[Conseil de lecture] Michel Aglietta : Capitalisme, le temps des ruptures


Intervention de Michel Aglietta au JÉCO, 6 Nov. 2019. Professeur émérite d’économie (université Paris-Nanterre), conseiller scientifique au CEPII. source : https://youtu.be/MCW0pDGkwQs


Nous vivons dans l’incertitude, caractéristique essentielle des époques de rupture. Si l'on veut en comprendre l’impact social, il faut saisir deux dimensions fondamentales du problème qui relie le capitalisme aux sociétés :

1. Le capitalisme n’est pas intrinsèquement lié à la démocratie.
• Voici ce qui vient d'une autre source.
Lemma scan_command letter a n r : 0 <= a < 2 ^ 32 -> 0 <= n < 65536 -> hex (hd 0 r) = -1 -> hd 0 r <> 120 -> hd 0 r <> 88 ->
  scan_pair letter (letter :: print_hex 8 a ++ COMMA :: print_hex 4 n ++ r) = Some (a, n, r).
Proof.
  intros Ha Hn Hr H1 H2. unfold scan_pair, scan_number. cbn [scan_char]. rewrite Z.eqb_refl. cbn [mbind option_bind].
  rewrite (scan_print 8 a); [|lia|rewrite length_app, print_hex_length; lia|unfold hex_number; change (16 ^ Z.of_nat 8) with (2 ^ 32); lia|lia|
    right; reflexivity|discriminate|discriminate].
  cbn [mbind option_bind scan_char]. rewrite Z.eqb_refl. cbn [mbind option_bind].
  rewrite (scan_print 4 n); [reflexivity|lia|rewrite length_app, print_hex_length; lia|unfold hex_number; change (16 ^ Z.of_nat 4) with 65536; lia|
    lia|right; exact Hr|exact H1|exact H2].
Qed.

Lemma behind_colon_app l r : Forall (fun c => c <> COLON) l -> behind_colon (l ++ COLON :: r) = Some (S (length l)).
Proof.
  intros H. induction H as [|c l Hc _ IH]; [reflexivity|]. cbn [app behind_colon]. destruct (Z.eqb_spec c COLON); [contradiction|].
  rewrite IH. reflexivity.
Qed.

Lemma cstring_split buffer s : cstring buffer = Some s -> exists rest, buffer = s ++ 0 :: rest.
Proof.
  revert s. induction buffer as [|c buffer IH]; intros s H; [discriminate|]. cbn in H. destruct (Z.eqb_spec c 0) as [->|].
  - injection H as <-. exists buffer. reflexivity.
  - destruct (cstring buffer) as [s'|]; [|discriminate]. injection H as <-. destruct (IH s' eq_refl) as (r & ->). exists r. reflexivity.
Qed.

Definition command_head (a n : Z) : list Z := 77 :: print_hex 8 a ++ COMMA :: print_hex 4 n.

Lemma command_head_spec a n : length (command_head a n) = 14%nat /\ Forall (fun c => c <> COLON) (command_head a n).
Proof.
  unfold command_head. split; [cbn [length]; rewrite length_app; cbn [length]; rewrite !print_hex_length; reflexivity|].
  constructor; [discriminate|]. apply Forall_app. split; [|constructor; [discriminate|]];
    apply print_hex_chars; intros d Hd; apply (hexchar_plain d Hd).
Qed.

Lemma mem_write_ok g a bytes : ok (proc g) -> cstring (in_buffer g) = Some (write_command a bytes) -> Forall byte bytes -> (length bytes <= 509)%nat ->
  0 <= a -> a + Z.of_nat (length bytes) <= 2 ^ 32 -> a < 2 ^ 32 -> (forall b, a <= b < a + Z.of_nat (length bytes) -> valid b) ->
  exists p, gdb_mem_write g = Value (OK, set_proc p g) /\ ok p /\
    forall b, mem p b = if (a <=? b) && (b <? a + Z.of_nat (length bytes)) then nth (Z.to_nat (b - a)) bytes 0 else mem (proc g) b.
Proof.
  intros Hok Hc Hb Hlen Ha Hmax Ha2 Hv. set (n := Z.of_nat (length bytes)) in *.
  assert (Es : write_command a bytes = command_head a n ++ COLON :: bytes_text bytes).
  { unfold write_command, command_head. cbn [app]. rewrite <- app_assoc. reflexivity. }
  destruct (command_head_spec a n) as [Hl Hno]. destruct (cstring_split _ _ Hc) as (rest & Eb).
  unfold gdb_mem_write, text_at. rewrite drop_0, Hc. cbn [mbind result_bind].
  unfold write_command. rewrite (scan_command 77 a n); [|lia|lia|reflexivity|discriminate|discriminate].
  change (77 :: print_hex 8 a ++ COMMA :: print_hex 4 (Z.of_nat (length bytes)) ++ COLON :: bytes_text bytes) with (write_command a bytes).
  rewrite Es, (behind_colon_app _ _ Hno), Hl.
  rewrite (uwrap_small 32 (2 * n)) by lia. rewrite (uwrap_small 32 (2 * n + 1 + _)) by lia.
  unfold GDB_BUFFERSIZE. destruct (Z.leb_spec 2048 (2 * n + 1 + Z.of_nat 15)); [lia|].
  replace (Z.to_nat (u32 (2 * n) / 2)) with (length bytes).
  2: { rewrite (uwrap_small 32) by lia. rewrite Z.mul_comm, Z.div_mul by lia. lia. }
  destruct (write_bytes_ok bytes 0 15 a (in_buffer g) rest (proc g) Hok Hb) as (p & E & Hok' & Hm).
  - rewrite Eb, Es. rewrite <- app_assoc. rewrite (drop_app_ge _ _ 15) by lia. rewrite Hl. reflexivity.
  - unfold GDB_BUFFERSIZE. lia.
  - exact Ha.
  - exact Hmax.
  - exact Hv.
  - exists p. rewrite E. split; [reflexivity|]. split; [exact Hok'|exact Hm].
Qed.

Lemma mem_read_ok g a bytes : ok (proc g) -> cstring (in_buffer g) = Some (read_command a (Z.of_nat (length bytes))) -> Forall byte bytes ->
  (length bytes <= 1022)%nat -> 0 <= a < 2 ^ 32 -> a + Z.of_nat (length bytes) <= 2 ^ 32 ->
  (forall b, a <= b < a + Z.of_nat (length bytes) -> valid b /\ mem (proc g) b = nth (Z.to_nat (b - a)) bytes 0) ->
  gdb_mem_read g = Value (bytes_text bytes, set_proc (proc g) g).
Proof.
  intros Hok Hc Hb Hlen Ha Hmax Hv. set (n := Z.of_nat (length bytes)) in *. unfold gdb_mem_read, text_at. rewrite drop_0, Hc. cbn [mbind result_bind].
  unfold read_command. rewrite <- (app_nil_r (print_hex 4 n)). rewrite (scan_command 109 a n []); [|lia|lia|reflexivity|discriminate|discriminate].
  rewrite (uwrap_small 32 (2 * n)) by lia. rewrite (uwrap_small 32) by lia. unfold GDB_BUFFERSIZE.
  destruct (Z.leb_spec 2048 (2 * n + 1)); [lia|]. destruct (Z.leb_spec 2048 (2 * n)); [lia|].
  unfold n at 1. rewrite Nat2Z.id, (read_bytes_ok bytes a (proc g) Hok Hb); try assumption; try lia. reflexivity.
Qed.
End memory.

(** C31. What an "M" packet writes, an "m" packet reads: for up to 509 bytes the
    write stores each byte at its address and changes no other, answers "OK", and
    the read that follows answers with the same digits. *)
Theorem memory_roundtrip {P} `{!Gdb_Interface P} ok valid (mem : P -> Z -> Z) g a bytes buffer :
  gdb_memory ok valid mem -> ok (proc g) -> cstring (in_buffer g) = Some (write_command a bytes) ->
  cstring buffer = Some (read_command a (Z.of_nat (length bytes))) ->
  Forall byte bytes -> (length bytes <= 509)%nat -> 0 <= a < 2 ^ 32 -> a + Z.of_nat (length bytes) <= 2 ^ 32 ->
  (forall b, a <= b < a + Z.of_nat (length bytes) -> valid b) ->
  exists g', gdb_mem_write g = Value (OK, g') /\ ok (proc g') /\
    (forall b, mem (proc g') b = if (a <=? b) && (b <? a + Z.of_nat (length bytes)) then nth (Z.to_nat (b - a)) bytes 0 else mem (proc g) b) /\
    gdb_mem_read (set_in buffer (sd g') g') = Value (bytes_text bytes, set_in buffer (sd g') g').
Proof.
  intros Hl Hok Hw Hr Hb Hlen Ha Hmax Hv.
  destruct (mem_write_ok ok valid mem Hl g a bytes Hok Hw Hb Hlen) as (p & E & Hok' & Hm); try assumption; try lia.
  exists (set_proc p g). split; [exact E|]. split; [exact Hok'|]. split; [exact Hm|].
  rewrite (mem_read_ok ok valid mem Hl (set_in buffer (sd (set_proc p g)) (set_proc p g)) a bytes); try assumption; try lia; [reflexivity|].
  intros b Hbr. split; [apply Hv, Hbr|]. cbn [proc set_in set_proc]. rewrite Hm.
  destruct (Z.leb_spec a b), (Z.ltb_spec b (a + Z.of_nat (length bytes))); try lia. reflexivity.
Qed.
2. Le néolibéralisme qui s’est imposé dans les quarante dernières années a établi une financiarisation de l’économie qui a détruit l’ordre social des trente années post-deuxième guerre mondiale — époque qu’on a appelée le Fordisme.


Trois points traités :

1. Les rapports entre capitalisme et démocratie sont paradoxaux

2. Le néolibéralisme a entraîné la dégradation de la démocratie par la recherche de la rente

3. Nous avons besoin d’un nouveau contrat social pour une croissance inclusive et soutenable et d’une définition rigoureuse de ce qu’est une croissance inclusive et soutenable.